- What you are asked to do
Scan the listing for the word "SFltb", and copy out each line where it is found.

- Records to process
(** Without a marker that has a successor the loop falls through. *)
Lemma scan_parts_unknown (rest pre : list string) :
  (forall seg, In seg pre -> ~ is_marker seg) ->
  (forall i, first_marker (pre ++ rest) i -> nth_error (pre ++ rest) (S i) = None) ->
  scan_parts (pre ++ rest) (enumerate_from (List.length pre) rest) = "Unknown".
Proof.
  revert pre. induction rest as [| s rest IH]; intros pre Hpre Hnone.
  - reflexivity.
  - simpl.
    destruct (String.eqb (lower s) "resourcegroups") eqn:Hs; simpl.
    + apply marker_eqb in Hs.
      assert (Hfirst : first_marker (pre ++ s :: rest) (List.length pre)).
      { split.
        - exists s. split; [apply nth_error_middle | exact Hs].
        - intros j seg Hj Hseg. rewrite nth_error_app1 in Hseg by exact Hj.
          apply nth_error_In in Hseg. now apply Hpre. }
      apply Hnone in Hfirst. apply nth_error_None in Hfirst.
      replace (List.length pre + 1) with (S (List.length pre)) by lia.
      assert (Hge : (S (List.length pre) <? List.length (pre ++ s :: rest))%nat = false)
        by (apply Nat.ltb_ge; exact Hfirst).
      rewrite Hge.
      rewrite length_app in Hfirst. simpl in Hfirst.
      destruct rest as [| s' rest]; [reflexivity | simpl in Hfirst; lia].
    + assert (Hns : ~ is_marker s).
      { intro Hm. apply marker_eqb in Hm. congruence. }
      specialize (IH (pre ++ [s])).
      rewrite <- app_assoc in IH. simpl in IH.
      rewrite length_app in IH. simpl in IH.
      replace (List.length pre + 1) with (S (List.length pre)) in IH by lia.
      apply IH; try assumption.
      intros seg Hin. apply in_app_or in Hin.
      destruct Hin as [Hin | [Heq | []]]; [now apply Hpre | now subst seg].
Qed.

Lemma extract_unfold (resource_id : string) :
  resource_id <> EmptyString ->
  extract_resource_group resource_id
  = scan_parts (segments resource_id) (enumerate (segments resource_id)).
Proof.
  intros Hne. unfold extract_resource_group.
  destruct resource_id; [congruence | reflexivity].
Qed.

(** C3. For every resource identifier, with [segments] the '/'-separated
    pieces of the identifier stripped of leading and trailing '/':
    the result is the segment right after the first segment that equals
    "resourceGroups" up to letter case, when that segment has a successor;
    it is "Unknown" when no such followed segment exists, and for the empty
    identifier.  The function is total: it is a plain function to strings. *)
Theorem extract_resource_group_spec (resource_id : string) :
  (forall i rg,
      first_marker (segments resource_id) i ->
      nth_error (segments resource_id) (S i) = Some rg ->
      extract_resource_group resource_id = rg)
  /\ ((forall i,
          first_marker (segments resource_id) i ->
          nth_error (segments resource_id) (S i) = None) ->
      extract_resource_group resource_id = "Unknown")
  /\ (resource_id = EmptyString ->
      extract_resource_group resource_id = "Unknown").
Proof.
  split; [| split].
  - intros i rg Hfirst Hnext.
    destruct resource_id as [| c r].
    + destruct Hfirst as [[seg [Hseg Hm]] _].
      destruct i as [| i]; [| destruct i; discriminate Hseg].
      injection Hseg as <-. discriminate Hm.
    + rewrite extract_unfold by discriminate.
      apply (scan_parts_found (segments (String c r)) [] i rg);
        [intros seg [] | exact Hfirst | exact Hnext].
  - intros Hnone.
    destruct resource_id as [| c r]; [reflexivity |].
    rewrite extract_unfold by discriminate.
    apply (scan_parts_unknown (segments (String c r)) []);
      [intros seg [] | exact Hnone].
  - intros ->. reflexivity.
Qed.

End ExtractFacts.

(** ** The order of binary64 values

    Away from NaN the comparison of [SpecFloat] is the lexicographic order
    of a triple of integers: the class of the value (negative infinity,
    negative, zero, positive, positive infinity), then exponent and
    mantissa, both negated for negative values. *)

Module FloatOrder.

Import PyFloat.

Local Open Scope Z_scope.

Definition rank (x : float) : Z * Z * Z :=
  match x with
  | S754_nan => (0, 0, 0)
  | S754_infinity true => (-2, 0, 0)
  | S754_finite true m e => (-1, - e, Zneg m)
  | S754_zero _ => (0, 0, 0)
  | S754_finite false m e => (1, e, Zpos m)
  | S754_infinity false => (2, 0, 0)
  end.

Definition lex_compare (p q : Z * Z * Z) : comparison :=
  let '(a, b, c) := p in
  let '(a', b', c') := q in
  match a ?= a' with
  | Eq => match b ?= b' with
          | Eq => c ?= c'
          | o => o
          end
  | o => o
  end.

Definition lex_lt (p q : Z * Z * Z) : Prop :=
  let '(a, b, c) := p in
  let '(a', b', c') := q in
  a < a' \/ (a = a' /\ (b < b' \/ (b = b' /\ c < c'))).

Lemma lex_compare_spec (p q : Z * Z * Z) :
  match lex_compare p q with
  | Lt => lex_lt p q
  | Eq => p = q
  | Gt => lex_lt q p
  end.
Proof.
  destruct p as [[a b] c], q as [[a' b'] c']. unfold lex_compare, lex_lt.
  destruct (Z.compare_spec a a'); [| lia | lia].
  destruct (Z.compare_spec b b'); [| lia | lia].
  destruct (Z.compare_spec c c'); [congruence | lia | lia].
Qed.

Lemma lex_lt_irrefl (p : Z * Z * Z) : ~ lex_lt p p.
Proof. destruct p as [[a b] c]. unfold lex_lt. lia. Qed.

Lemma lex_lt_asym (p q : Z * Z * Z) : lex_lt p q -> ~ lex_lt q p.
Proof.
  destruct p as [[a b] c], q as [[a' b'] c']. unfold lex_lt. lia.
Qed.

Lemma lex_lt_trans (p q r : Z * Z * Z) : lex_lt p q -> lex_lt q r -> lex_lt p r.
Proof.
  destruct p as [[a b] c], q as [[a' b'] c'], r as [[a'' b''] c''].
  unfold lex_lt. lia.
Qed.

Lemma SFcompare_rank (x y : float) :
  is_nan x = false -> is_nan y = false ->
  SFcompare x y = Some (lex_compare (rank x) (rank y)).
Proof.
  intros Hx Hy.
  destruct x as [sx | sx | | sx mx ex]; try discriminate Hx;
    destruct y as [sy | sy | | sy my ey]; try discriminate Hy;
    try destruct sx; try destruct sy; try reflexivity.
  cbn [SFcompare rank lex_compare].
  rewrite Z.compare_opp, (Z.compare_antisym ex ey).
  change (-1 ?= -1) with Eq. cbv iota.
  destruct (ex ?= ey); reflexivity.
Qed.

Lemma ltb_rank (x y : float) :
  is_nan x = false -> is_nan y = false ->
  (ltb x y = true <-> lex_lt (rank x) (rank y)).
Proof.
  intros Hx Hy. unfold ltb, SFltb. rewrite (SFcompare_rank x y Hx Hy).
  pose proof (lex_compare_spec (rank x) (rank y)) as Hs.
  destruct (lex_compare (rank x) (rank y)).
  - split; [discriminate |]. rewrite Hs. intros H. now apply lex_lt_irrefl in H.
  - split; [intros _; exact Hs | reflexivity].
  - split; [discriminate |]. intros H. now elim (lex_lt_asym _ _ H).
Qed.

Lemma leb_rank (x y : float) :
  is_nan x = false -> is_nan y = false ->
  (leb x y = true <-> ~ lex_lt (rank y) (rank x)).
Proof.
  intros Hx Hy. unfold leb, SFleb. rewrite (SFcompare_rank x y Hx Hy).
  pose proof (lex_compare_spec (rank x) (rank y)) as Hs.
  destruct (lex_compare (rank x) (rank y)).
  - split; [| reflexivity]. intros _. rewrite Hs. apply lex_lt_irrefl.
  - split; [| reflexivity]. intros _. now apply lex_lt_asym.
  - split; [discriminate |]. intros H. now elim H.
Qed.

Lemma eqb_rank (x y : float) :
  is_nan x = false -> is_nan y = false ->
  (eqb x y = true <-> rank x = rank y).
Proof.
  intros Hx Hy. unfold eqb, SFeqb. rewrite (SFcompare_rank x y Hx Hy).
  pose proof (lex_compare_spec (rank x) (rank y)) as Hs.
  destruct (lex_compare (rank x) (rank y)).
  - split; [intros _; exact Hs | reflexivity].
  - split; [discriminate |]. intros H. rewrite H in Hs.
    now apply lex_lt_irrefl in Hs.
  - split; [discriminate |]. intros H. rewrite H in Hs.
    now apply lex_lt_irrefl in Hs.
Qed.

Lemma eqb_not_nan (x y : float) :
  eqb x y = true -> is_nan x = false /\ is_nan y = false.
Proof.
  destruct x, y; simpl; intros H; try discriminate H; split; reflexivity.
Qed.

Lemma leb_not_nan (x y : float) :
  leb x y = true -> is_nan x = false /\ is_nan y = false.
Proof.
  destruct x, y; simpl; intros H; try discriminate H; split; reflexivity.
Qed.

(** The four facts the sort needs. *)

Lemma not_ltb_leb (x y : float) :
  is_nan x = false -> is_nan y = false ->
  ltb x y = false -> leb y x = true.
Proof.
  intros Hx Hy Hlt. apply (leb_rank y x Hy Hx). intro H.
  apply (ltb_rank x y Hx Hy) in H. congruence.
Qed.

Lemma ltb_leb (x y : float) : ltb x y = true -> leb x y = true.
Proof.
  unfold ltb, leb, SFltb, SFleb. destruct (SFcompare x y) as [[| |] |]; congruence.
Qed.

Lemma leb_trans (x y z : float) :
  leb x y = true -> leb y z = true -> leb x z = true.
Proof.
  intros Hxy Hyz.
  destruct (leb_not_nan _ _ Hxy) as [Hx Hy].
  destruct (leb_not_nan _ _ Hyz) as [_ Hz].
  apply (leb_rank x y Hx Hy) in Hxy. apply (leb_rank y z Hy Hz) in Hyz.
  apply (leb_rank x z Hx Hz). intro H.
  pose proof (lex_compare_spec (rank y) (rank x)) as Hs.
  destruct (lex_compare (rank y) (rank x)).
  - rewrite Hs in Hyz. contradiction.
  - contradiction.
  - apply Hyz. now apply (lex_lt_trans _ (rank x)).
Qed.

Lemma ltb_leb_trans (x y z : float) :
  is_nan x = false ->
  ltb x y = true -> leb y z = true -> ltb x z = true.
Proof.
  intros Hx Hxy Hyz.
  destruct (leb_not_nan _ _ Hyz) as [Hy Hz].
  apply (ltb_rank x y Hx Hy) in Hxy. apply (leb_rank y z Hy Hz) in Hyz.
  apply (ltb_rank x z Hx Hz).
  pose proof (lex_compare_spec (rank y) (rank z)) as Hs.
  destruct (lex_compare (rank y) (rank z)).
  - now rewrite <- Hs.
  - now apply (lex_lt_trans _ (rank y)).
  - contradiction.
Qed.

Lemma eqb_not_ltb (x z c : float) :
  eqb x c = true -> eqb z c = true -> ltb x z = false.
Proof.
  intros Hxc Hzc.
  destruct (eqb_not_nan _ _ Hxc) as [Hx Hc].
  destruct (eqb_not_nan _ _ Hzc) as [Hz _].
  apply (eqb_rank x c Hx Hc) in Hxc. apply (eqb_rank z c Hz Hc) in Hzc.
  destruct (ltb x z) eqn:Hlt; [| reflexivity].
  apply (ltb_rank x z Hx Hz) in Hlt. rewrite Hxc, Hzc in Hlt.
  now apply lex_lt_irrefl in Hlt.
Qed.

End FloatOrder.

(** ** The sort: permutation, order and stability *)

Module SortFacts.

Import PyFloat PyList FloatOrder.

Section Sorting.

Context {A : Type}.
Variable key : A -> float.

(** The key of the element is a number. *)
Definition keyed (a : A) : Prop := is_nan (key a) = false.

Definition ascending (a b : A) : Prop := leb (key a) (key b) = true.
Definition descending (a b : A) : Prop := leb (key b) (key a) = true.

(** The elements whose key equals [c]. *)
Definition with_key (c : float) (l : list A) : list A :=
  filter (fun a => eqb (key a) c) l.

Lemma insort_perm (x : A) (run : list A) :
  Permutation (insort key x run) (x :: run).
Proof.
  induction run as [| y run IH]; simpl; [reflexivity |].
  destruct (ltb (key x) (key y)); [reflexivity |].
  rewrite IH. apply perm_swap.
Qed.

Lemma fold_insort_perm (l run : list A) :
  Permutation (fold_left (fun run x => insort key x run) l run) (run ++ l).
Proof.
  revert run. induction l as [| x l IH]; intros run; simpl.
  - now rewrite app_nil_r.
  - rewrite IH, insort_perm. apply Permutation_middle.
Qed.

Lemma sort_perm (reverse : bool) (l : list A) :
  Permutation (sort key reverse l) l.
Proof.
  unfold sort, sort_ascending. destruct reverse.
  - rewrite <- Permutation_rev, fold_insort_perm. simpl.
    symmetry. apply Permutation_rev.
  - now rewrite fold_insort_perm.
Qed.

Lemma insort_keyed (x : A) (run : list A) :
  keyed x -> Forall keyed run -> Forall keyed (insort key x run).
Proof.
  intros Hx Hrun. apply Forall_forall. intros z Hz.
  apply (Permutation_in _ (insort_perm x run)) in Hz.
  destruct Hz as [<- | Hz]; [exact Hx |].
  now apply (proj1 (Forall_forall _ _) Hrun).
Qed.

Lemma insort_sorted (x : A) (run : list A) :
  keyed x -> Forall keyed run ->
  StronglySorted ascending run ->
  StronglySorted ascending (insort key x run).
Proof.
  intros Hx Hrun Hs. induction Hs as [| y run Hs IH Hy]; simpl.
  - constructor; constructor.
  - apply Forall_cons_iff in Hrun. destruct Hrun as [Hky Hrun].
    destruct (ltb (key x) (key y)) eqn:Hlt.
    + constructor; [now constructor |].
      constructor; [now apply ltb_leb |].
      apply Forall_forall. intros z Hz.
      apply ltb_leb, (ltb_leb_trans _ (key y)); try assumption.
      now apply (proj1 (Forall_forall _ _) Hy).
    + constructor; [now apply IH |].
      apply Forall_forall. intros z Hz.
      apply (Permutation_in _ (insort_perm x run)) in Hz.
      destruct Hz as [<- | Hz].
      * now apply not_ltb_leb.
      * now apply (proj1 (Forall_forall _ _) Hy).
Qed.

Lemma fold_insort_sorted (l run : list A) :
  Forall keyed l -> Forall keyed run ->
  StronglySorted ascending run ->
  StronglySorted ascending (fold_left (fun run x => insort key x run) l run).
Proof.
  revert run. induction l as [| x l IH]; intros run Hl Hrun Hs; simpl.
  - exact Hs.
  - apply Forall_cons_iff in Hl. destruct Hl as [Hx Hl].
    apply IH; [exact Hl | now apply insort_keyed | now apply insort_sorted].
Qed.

- Response below
  intros Hx Hy. unfold ltb, SFltb. rewrite (SFcompare_rank x y Hx Hy).
  unfold ltb, leb, SFltb, SFleb. destruct (SFcompare x y) as [[| |] |]; congruence.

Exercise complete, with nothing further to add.